* Supplied information
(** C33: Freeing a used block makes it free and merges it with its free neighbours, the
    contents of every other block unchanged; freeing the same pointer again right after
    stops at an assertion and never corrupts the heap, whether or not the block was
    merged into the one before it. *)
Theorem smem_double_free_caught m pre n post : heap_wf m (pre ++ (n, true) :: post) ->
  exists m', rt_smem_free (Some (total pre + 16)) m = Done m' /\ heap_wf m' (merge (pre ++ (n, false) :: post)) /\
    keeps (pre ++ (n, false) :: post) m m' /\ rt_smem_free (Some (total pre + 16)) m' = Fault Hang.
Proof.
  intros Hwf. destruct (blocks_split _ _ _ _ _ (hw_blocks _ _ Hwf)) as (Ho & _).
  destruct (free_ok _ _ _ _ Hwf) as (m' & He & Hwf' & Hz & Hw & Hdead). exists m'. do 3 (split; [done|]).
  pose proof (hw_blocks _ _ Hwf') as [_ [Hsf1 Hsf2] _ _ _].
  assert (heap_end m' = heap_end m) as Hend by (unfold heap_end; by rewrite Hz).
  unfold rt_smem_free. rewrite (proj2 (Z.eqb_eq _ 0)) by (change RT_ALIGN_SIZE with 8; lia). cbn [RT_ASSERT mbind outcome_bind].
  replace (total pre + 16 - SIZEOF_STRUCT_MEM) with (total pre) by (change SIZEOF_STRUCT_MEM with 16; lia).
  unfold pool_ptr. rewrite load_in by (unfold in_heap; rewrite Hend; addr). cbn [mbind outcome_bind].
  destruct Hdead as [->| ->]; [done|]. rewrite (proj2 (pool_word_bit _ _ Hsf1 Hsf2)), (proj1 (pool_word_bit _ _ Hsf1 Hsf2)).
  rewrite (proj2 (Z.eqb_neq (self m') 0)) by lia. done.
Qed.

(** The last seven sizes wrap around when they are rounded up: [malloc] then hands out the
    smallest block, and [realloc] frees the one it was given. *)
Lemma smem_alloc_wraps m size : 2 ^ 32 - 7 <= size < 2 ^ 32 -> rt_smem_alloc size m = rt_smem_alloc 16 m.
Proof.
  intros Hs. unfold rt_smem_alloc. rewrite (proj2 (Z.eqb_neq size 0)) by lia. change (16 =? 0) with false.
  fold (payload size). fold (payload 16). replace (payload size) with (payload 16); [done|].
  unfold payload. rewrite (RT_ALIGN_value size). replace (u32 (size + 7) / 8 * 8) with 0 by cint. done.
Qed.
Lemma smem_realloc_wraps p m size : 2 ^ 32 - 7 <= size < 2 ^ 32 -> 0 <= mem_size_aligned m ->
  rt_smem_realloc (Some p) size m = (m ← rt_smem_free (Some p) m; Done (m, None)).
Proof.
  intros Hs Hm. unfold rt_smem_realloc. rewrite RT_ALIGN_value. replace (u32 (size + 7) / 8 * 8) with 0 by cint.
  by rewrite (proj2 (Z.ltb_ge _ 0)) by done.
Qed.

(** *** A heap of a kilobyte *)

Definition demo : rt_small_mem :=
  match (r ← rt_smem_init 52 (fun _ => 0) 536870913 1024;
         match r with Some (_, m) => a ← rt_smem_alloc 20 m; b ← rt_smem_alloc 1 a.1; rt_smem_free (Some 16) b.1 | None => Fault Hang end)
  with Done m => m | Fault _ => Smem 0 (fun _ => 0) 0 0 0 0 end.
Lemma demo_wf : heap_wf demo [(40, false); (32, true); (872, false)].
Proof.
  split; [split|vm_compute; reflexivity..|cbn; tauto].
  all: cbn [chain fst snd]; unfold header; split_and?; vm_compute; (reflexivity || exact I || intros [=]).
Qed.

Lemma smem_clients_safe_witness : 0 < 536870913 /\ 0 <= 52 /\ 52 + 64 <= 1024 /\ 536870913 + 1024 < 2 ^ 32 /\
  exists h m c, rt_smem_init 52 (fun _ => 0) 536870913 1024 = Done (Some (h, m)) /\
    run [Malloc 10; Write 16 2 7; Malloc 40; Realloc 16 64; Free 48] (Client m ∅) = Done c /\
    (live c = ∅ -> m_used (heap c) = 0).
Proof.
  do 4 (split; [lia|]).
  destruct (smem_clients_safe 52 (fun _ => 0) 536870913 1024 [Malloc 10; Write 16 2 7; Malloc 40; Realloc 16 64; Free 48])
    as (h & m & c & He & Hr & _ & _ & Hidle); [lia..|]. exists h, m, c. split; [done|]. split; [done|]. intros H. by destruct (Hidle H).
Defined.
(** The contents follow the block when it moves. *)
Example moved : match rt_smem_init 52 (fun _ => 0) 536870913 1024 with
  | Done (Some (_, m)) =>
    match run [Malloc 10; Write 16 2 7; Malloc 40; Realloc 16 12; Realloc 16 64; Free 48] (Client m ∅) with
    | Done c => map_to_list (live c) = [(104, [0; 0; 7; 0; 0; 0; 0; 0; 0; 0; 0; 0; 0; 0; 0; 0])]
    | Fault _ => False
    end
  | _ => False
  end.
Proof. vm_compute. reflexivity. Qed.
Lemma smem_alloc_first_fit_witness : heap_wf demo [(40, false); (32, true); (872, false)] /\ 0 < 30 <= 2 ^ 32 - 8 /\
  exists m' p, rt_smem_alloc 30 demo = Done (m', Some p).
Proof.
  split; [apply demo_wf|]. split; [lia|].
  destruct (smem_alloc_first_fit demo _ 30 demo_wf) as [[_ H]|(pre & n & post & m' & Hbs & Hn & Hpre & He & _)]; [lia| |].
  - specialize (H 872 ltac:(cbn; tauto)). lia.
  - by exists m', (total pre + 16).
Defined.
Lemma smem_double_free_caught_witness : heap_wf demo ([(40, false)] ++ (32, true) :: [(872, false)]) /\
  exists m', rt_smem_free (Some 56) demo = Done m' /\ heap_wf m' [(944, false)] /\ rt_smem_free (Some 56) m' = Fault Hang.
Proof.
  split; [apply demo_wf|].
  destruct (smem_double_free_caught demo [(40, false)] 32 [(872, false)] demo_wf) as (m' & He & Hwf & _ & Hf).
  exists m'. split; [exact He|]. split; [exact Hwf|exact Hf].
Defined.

---

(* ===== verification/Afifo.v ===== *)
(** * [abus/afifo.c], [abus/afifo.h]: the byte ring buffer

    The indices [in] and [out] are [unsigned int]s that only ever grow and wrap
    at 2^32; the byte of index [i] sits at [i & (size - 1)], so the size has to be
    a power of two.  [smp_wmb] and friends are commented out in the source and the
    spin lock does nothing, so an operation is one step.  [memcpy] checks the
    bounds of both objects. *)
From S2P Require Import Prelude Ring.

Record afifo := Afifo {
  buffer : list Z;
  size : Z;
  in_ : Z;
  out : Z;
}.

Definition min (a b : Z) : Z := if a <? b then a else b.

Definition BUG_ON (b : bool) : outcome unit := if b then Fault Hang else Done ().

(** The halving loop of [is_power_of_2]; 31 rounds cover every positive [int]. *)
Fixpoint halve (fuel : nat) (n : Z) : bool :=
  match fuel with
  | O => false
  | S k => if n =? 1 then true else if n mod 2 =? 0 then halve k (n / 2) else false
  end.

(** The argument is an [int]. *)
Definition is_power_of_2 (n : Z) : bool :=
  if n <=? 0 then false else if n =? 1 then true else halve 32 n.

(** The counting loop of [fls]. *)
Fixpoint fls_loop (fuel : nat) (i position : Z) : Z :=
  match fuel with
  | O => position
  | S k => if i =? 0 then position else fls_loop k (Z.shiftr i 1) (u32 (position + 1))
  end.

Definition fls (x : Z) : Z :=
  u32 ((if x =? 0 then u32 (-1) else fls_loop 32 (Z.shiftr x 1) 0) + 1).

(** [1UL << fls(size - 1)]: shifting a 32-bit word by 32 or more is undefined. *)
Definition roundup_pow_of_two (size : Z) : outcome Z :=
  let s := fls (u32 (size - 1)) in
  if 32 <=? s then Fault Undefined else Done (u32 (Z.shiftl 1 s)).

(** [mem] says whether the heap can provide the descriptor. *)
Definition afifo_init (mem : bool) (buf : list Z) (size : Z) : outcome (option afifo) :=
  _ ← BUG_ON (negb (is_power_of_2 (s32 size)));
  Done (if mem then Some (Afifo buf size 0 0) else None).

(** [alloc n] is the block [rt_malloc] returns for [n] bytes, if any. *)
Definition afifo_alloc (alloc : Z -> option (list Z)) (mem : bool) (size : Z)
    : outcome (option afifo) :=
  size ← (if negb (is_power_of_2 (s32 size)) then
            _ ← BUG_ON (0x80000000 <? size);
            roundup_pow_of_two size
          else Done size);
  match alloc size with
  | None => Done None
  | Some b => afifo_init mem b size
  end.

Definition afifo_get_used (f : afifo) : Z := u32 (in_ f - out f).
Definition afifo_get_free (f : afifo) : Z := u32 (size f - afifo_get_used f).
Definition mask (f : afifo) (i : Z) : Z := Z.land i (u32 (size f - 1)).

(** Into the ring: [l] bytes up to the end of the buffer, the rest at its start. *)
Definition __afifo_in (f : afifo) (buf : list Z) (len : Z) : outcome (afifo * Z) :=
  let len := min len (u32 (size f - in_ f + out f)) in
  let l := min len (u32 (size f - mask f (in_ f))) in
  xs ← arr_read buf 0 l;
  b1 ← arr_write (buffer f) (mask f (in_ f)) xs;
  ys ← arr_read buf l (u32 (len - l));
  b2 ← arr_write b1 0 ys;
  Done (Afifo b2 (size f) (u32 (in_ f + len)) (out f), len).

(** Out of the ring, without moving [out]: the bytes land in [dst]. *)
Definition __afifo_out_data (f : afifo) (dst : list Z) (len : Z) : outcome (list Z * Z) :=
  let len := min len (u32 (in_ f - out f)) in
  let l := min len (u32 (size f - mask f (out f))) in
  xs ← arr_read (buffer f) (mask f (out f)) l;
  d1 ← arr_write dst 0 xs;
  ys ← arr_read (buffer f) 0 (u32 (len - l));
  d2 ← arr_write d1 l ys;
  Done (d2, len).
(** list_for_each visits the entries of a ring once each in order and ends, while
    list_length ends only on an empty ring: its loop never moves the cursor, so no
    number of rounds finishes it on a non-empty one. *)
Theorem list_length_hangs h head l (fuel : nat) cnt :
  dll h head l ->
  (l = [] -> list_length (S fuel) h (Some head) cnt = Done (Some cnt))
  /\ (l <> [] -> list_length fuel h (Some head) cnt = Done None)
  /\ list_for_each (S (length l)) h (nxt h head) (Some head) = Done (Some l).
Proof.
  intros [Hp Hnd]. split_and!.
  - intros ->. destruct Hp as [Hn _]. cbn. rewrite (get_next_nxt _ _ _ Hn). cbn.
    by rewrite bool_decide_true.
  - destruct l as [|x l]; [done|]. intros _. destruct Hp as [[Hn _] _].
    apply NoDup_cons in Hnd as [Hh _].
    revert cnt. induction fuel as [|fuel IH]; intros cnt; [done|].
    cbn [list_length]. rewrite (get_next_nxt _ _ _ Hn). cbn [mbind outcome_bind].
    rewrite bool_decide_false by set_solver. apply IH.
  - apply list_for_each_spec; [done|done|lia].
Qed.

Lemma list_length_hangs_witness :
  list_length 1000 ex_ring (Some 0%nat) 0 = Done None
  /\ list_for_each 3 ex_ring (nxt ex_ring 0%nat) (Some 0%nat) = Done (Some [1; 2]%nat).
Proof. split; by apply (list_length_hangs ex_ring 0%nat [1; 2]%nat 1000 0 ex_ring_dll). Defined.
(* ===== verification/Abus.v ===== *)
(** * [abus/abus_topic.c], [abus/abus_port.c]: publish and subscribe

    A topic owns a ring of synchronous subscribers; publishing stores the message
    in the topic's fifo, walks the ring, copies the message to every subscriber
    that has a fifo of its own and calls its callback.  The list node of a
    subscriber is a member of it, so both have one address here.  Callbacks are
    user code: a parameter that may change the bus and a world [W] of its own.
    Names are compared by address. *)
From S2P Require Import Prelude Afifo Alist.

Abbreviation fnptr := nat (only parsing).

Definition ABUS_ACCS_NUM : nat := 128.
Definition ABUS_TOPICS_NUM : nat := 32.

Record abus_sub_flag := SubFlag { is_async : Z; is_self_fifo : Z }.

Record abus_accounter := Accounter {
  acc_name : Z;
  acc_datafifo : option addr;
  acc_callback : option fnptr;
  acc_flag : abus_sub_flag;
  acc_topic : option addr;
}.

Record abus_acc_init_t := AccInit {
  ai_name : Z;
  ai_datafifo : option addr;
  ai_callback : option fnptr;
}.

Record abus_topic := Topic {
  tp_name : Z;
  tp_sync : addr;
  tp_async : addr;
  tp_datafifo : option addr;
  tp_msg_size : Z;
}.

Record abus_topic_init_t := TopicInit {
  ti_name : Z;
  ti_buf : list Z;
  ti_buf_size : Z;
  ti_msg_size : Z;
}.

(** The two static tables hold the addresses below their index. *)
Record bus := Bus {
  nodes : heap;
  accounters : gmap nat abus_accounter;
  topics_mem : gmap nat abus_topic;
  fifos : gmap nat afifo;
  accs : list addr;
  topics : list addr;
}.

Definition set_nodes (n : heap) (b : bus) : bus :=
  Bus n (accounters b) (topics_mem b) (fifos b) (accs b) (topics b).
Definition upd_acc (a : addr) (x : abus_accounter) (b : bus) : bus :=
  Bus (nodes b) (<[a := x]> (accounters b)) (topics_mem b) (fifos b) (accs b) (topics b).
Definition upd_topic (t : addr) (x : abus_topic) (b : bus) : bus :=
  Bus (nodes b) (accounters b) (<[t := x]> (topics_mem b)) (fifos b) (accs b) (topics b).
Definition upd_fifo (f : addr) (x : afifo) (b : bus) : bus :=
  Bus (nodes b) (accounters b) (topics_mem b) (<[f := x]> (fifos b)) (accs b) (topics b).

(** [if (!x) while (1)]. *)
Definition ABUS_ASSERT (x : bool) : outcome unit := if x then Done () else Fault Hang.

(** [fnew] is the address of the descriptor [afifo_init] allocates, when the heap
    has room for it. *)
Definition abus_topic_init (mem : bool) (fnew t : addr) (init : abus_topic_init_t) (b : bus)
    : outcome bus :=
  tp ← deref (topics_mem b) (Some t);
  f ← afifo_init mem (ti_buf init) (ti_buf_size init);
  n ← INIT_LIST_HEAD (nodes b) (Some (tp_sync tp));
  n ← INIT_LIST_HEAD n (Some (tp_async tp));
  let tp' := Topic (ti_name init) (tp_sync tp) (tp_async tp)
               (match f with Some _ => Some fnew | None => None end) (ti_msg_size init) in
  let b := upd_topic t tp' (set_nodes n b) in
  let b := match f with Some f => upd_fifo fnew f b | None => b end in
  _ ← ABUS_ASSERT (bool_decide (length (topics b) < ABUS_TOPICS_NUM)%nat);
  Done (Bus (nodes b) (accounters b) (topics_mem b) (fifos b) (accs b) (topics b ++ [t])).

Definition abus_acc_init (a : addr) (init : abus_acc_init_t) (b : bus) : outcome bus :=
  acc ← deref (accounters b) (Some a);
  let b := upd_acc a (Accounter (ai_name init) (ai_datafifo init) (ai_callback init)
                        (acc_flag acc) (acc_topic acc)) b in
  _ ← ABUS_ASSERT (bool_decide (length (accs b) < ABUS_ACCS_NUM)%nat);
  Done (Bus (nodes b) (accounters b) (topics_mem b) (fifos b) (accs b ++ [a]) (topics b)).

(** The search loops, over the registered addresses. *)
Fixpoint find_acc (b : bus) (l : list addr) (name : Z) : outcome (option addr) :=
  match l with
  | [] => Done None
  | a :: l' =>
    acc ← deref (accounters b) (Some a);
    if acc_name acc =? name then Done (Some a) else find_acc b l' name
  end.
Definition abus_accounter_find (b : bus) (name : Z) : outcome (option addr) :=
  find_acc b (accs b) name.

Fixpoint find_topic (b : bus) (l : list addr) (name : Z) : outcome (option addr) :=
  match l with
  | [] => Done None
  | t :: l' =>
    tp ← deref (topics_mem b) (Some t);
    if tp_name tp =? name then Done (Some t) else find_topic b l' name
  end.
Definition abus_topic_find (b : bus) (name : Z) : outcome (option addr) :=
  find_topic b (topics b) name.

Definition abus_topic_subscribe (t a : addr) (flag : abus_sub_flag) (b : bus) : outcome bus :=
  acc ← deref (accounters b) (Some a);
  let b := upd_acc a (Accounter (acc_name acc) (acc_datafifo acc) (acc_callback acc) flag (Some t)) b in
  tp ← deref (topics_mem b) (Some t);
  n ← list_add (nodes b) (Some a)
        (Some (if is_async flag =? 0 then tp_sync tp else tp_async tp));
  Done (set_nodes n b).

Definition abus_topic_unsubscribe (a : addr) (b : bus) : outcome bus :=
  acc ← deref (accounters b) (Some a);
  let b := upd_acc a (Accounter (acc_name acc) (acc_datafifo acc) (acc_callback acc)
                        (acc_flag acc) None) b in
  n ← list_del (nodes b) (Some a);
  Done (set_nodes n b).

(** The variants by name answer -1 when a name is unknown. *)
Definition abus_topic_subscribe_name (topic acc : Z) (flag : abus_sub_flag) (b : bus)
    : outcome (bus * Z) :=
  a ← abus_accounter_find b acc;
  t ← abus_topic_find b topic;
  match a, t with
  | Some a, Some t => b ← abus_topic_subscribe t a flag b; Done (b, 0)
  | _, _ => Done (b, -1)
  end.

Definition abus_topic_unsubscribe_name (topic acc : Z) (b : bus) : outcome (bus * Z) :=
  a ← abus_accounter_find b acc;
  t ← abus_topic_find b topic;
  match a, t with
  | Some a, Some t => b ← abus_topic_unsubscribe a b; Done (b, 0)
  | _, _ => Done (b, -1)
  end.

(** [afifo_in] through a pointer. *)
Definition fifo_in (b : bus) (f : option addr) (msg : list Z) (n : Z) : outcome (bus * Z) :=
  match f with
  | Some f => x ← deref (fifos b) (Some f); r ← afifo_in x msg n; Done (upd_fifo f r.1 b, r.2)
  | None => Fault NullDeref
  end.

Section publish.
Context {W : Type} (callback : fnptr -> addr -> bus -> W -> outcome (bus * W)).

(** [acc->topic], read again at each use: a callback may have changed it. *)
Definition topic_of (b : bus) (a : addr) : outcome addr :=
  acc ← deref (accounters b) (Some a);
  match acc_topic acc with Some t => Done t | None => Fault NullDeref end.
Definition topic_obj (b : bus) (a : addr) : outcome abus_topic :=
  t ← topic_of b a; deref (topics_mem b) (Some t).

* Task to carry out
Word for word, restate the lines above from the line containing "(** * [abus/afifo.c], [abus/afifo.h]: the" through the line containing "a power of two.", with both included and nothing else.

* Response area
(** * [abus/afifo.c], [abus/afifo.h]: the byte ring buffer

    The indices [in] and [out] are [unsigned int]s that only ever grow and wrap
    at 2^32; the byte of index [i] sits at [i & (size - 1)], so the size has to be
    a power of two.  [smp_wmb] and friends are commented out in the source and the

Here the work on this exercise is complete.